• YOUR ASSIGNMENT:
Print all of the data exactly.

• ENTRIES PROVIDED:
Lemma columnDefinition_total tableName col :
  validateText tableName = Ok tt -> validateText (col_name col) = Ok tt ->
  exists def, columnDefinition tableName col = Ok def.
Proof.
  intros Ht Hc. unfold columnDefinition.
  destruct (constraint_identifier tableName (col_name col) "_fixed_bytes_check") as [i1 H1]; [done..|].
  destruct (constraint_identifier tableName (col_name col) "_fixed_list_check") as [i2 H2]; [done..|].
  rewrite H1, H2. destruct (0 <? fixedBytes col)%N, (0 <? fixedList col)%N; by eexists.
Qed.

Record PgRenderable (ds : DatasetSchema) : Prop := mkRenderable {
  rp_wf : wfDataset ds;
  rp_name : validateText (ds_name ds) = Ok tt /\ ds_name ds <> "";
  rp_description : validateText (ds_description ds) = Ok tt;
  rp_texts : forallb (fun o => isOk (validateText (name (metaOf o))) &&
    isOk (validateText (description (metaOf o))) && isOk (validateText (oneof (metaOf o)))) (ds_fields ds)
    = true;
  rp_identifiers : NoDup (map (fun o => identifier (name (metaOf o))) (ds_fields ds))
}.

Lemma forallb_fieldTexts fs :
  forallb (fun o => isOk (validateText (name (metaOf o))) &&
    isOk (validateText (description (metaOf o))) && isOk (validateText (oneof (metaOf o)))) (map Some fs)
  = true -> Forall fieldTexts fs.
Proof.
  intros Hb. rewrite forallb_forall in Hb. apply List.Forall_forall. intros f Hf.
  specialize (Hb (Some f) (in_map Some _ _ Hf)). apply andb_true_iff in Hb as [[H1 H2]%andb_true_iff H3].
  assert (forall m : Outcome unit, isOk m = true -> m = Ok tt) as Hok by (by intros [[]| | |]).
  split_and!; by apply Hok.
Qed.

(** Every well-formed dataset with valid text whose columns have distinct
    identifiers renders, with one diagnostic per node of the schema, in preorder. *)
Theorem postgres_total ds :
  PgRenderable ds ->
  exists diagnostics sql, DDL (Some ds) = (diagnostics, Ok sql) /\
    map field_path diagnostics = datasetPaths ds.
Proof.
  intros [Hwf [Hn Hnn] Hd Htx Hnd]. pose proof (wfDataset_fields _ Hwf) as Htrees.
  destruct Hwf as [(fs&Hfs&_&Hnames) _]. rewrite Hfs in *. apply forallb_fieldTexts in Htx.
  destruct (identifier_total _ Hnn Hn) as [table Htable].
  destruct (identifier_spec _ _ Htable) as (Htv&_).
  destruct (addColumns_total fs [] [] []) as (cols&diags&seen&Hc&Hall&Hp).
  - rewrite List.Forall_map in Htrees. eapply list.Forall_impl; [exact Htrees|]. by intros f (g&[= <-]&?).
  - eapply list.Forall_impl; [exact Hnames|]. by intros f [? _].
  - done.
  - rewrite map_map in Hnd. exact Hnd.
  - assert (Forall (fun c => validateText (col_oneof c) = Ok tt /\ validateText (col_name c) = Ok tt) cols)
      as Hcols.
    { clear -Hall Htx. induction Hall as [|f c fs cols [Hi Ho] _ IH]; [constructor|].
      apply list.Forall_cons in Htx as [(_&_&Ht) Htx]. constructor; [|by apply IH].
      rewrite Ho. split; [done|]. by destruct (identifier_spec _ _ Hi). }
    destruct (oneofChecks_total table cols Htv) as [checks Hchecks].
    { eapply list.Forall_impl; [exact Hcols|]. by intros c [? _]. }
    destruct (mapOutcome_total (columnDefinition table) cols) as [defs Hdefs].
    { eapply list.Forall_impl; [exact Hcols|]. intros c [_ ?]. by apply columnDefinition_total. }
    exists diags. eexists. split.
    + unfold DDL. rewrite Hfs. erewrite W_bind_run by (unfold liftW; rewrite Htable; done).
      erewrite W_bind_run by (unfold liftW; rewrite Hd; done).
      erewrite W_bind_run by exact Hc. cbv zeta. cbn [fst app].
      erewrite W_bind_run by (unfold liftW; rewrite Hchecks; done).
      erewrite W_bind_run by (unfold liftW; rewrite Hdefs; done). unfold mret, W_ret. done.
    + unfold datasetPaths. rewrite Hfs, Hp. clear. induction fs as [|f fs IH]; [done|].
      simpl. by rewrite IH.
Qed.

(** ** Safety of the text *)

(** Names and descriptions stay inside their tokens: a column comment reads
    back, token by token, as the table, the column and the exact description. *)
Theorem postgres_comment_safe tableName col :
  col_description col <> "" ->
  exists r1 r2 r3,
    columnComment tableName col = "COMMENT ON COLUMN " +:+ r1 /\
    lexQuoted DQUOTE r1 = Some (tableName, "." +:+ r2) /\
    lexQuoted DQUOTE r2 = Some (col_name col, " IS " +:+ r3) /\
    lexQuoted SQUOTE r3 = Some (col_description col, ";" +:+ str1 LF).
Proof.
  intros Hd. unfold columnComment. rewrite decide_False by done.
  eexists _, _, _. split_and!; [done|by apply lexQuoted_quoteWith|by apply lexQuoted_quoteWith|].
  by apply lexQuoted_quoteWith.
Qed.

(** ** Witnesses *)

Lemma postgres_total_witness :
  exists diagnostics sql, DDL (Some orderV2) = (diagnostics, Ok sql) /\
    map field_path diagnostics = datasetPaths orderV2.
Proof.
  apply postgres_total. constructor.
  - apply (Run_wfDataset_of shop2 4 Order2 (Some orderV1) orderV2 shop2_wf Order2_wf).
    vm_compute. reflexivity.
  - vm_compute. split; [reflexivity|discriminate].
  - vm_compute. reflexivity.
  - vm_compute. reflexivity.
  - assert (map (fun o => identifier (name (metaOf o))) (ds_fields orderV2) =
      map Ok ["order_id"; "side"; "price"; "tags"; "item"; "embedding"; "created_at"; "note"]) as ->
      by (vm_compute; reflexivity).
    assert (Inj (=) (=) (@Ok string)) by (intros ??; apply Ok_inj).
    apply (NoDup_fmap_2 Ok). by_computation.
Defined.

Lemma postgres_comment_safe_witness :
  let col := mkColumn "c" "it's; DROP TABLE x;" "TEXT" "" false "" 0 0 in
  exists r1 r2 r3,
    columnComment "t" col = "COMMENT ON COLUMN " +:+ r1 /\
    lexQuoted DQUOTE r1 = Some ("t", "." +:+ r2) /\
    lexQuoted DQUOTE r2 = Some (col_name col, " IS " +:+ r3) /\
    lexQuoted SQUOTE r3 = Some (col_description col, ";" +:+ str1 LF).
Proof. intros col. apply (postgres_comment_safe "t" col). discriminate. Defined.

• EXERCISE ANSWER:
Lemma columnDefinition_total tableName col :
  validateText tableName = Ok tt -> validateText (col_name col) = Ok tt ->
  exists def, columnDefinition tableName col = Ok def.
Proof.
  intros Ht Hc. unfold columnDefinition.
  destruct (constraint_identifier tableName (col_name col) "_fixed_bytes_check") as [i1 H1]; [done..|].
  destruct (constraint_identifier tableName (col_name col) "_fixed_list_check") as [i2 H2]; [done..|].
  rewrite H1, H2. destruct (0 <? fixedBytes col)%N, (0 <? fixedList col)%N; by eexists.
Qed.

Record PgRenderable (ds : DatasetSchema) : Prop := mkRenderable {
  rp_wf : wfDataset ds;
  rp_name : validateText (ds_name ds) = Ok tt /\ ds_name ds <> "";
  rp_description : validateText (ds_description ds) = Ok tt;
  rp_texts : forallb (fun o => isOk (validateText (name (metaOf o))) &&
    isOk (validateText (description (metaOf o))) && isOk (validateText (oneof (metaOf o)))) (ds_fields ds)
    = true;
  rp_identifiers : NoDup (map (fun o => identifier (name (metaOf o))) (ds_fields ds))
}.

Lemma forallb_fieldTexts fs :
  forallb (fun o => isOk (validateText (name (metaOf o))) &&
    isOk (validateText (description (metaOf o))) && isOk (validateText (oneof (metaOf o)))) (map Some fs)
  = true -> Forall fieldTexts fs.
Proof.
  intros Hb. rewrite forallb_forall in Hb. apply List.Forall_forall. intros f Hf.
  specialize (Hb (Some f) (in_map Some _ _ Hf)). apply andb_true_iff in Hb as [[H1 H2]%andb_true_iff H3].
  assert (forall m : Outcome unit, isOk m = true -> m = Ok tt) as Hok by (by intros [[]| | |]).
  split_and!; by apply Hok.
Qed.

(** Every well-formed dataset with valid text whose columns have distinct
    identifiers renders, with one diagnostic per node of the schema, in preorder. *)
Theorem postgres_total ds :
  PgRenderable ds ->
  exists diagnostics sql, DDL (Some ds) = (diagnostics, Ok sql) /\
    map field_path diagnostics = datasetPaths ds.
Proof.
  intros [Hwf [Hn Hnn] Hd Htx Hnd]. pose proof (wfDataset_fields _ Hwf) as Htrees.
  destruct Hwf as [(fs&Hfs&_&Hnames) _]. rewrite Hfs in *. apply forallb_fieldTexts in Htx.
  destruct (identifier_total _ Hnn Hn) as [table Htable].
  destruct (identifier_spec _ _ Htable) as (Htv&_).
  destruct (addColumns_total fs [] [] []) as (cols&diags&seen&Hc&Hall&Hp).
  - rewrite List.Forall_map in Htrees. eapply list.Forall_impl; [exact Htrees|]. by intros f (g&[= <-]&?).
  - eapply list.Forall_impl; [exact Hnames|]. by intros f [? _].
  - done.
  - rewrite map_map in Hnd. exact Hnd.
  - assert (Forall (fun c => validateText (col_oneof c) = Ok tt /\ validateText (col_name c) = Ok tt) cols)
      as Hcols.
    { clear -Hall Htx. induction Hall as [|f c fs cols [Hi Ho] _ IH]; [constructor|].
      apply list.Forall_cons in Htx as [(_&_&Ht) Htx]. constructor; [|by apply IH].
      rewrite Ho. split; [done|]. by destruct (identifier_spec _ _ Hi). }
    destruct (oneofChecks_total table cols Htv) as [checks Hchecks].
    { eapply list.Forall_impl; [exact Hcols|]. by intros c [? _]. }
    destruct (mapOutcome_total (columnDefinition table) cols) as [defs Hdefs].
    { eapply list.Forall_impl; [exact Hcols|]. intros c [_ ?]. by apply columnDefinition_total. }
    exists diags. eexists. split.
    + unfold DDL. rewrite Hfs. erewrite W_bind_run by (unfold liftW; rewrite Htable; done).
      erewrite W_bind_run by (unfold liftW; rewrite Hd; done).
      erewrite W_bind_run by exact Hc. cbv zeta. cbn [fst app].
      erewrite W_bind_run by (unfold liftW; rewrite Hchecks; done).
      erewrite W_bind_run by (unfold liftW; rewrite Hdefs; done). unfold mret, W_ret. done.
    + unfold datasetPaths. rewrite Hfs, Hp. clear. induction fs as [|f fs IH]; [done|].
      simpl. by rewrite IH.
Qed.

(** ** Safety of the text *)

(** Names and descriptions stay inside their tokens: a column comment reads
    back, token by token, as the table, the column and the exact description. *)
Theorem postgres_comment_safe tableName col :
  col_description col <> "" ->
  exists r1 r2 r3,
    columnComment tableName col = "COMMENT ON COLUMN " +:+ r1 /\
    lexQuoted DQUOTE r1 = Some (tableName, "." +:+ r2) /\
    lexQuoted DQUOTE r2 = Some (col_name col, " IS " +:+ r3) /\
    lexQuoted SQUOTE r3 = Some (col_description col, ";" +:+ str1 LF).
Proof.
  intros Hd. unfold columnComment. rewrite decide_False by done.
  eexists _, _, _. split_and!; [done|by apply lexQuoted_quoteWith|by apply lexQuoted_quoteWith|].
  by apply lexQuoted_quoteWith.
Qed.

(** ** Witnesses *)

Lemma postgres_total_witness :
  exists diagnostics sql, DDL (Some orderV2) = (diagnostics, Ok sql) /\
    map field_path diagnostics = datasetPaths orderV2.
Proof.
  apply postgres_total. constructor.
  - apply (Run_wfDataset_of shop2 4 Order2 (Some orderV1) orderV2 shop2_wf Order2_wf).
    vm_compute. reflexivity.
  - vm_compute. split; [reflexivity|discriminate].
  - vm_compute. reflexivity.
  - vm_compute. reflexivity.
  - assert (map (fun o => identifier (name (metaOf o))) (ds_fields orderV2) =
      map Ok ["order_id"; "side"; "price"; "tags"; "item"; "embedding"; "created_at"; "note"]) as ->
      by (vm_compute; reflexivity).
    assert (Inj (=) (=) (@Ok string)) by (intros ??; apply Ok_inj).
    apply (NoDup_fmap_2 Ok). by_computation.
Defined.

Lemma postgres_comment_safe_witness :
  let col := mkColumn "c" "it's; DROP TABLE x;" "TEXT" "" false "" 0 0 in
  exists r1 r2 r3,
    columnComment "t" col = "COMMENT ON COLUMN " +:+ r1 /\
    lexQuoted DQUOTE r1 = Some ("t", "." +:+ r2) /\
    lexQuoted DQUOTE r2 = Some (col_name col, " IS " +:+ r3) /\
    lexQuoted SQUOTE r3 = Some (col_description col, ";" +:+ str1 LF).
Proof. intros col. apply (postgres_comment_safe "t" col). discriminate. Defined.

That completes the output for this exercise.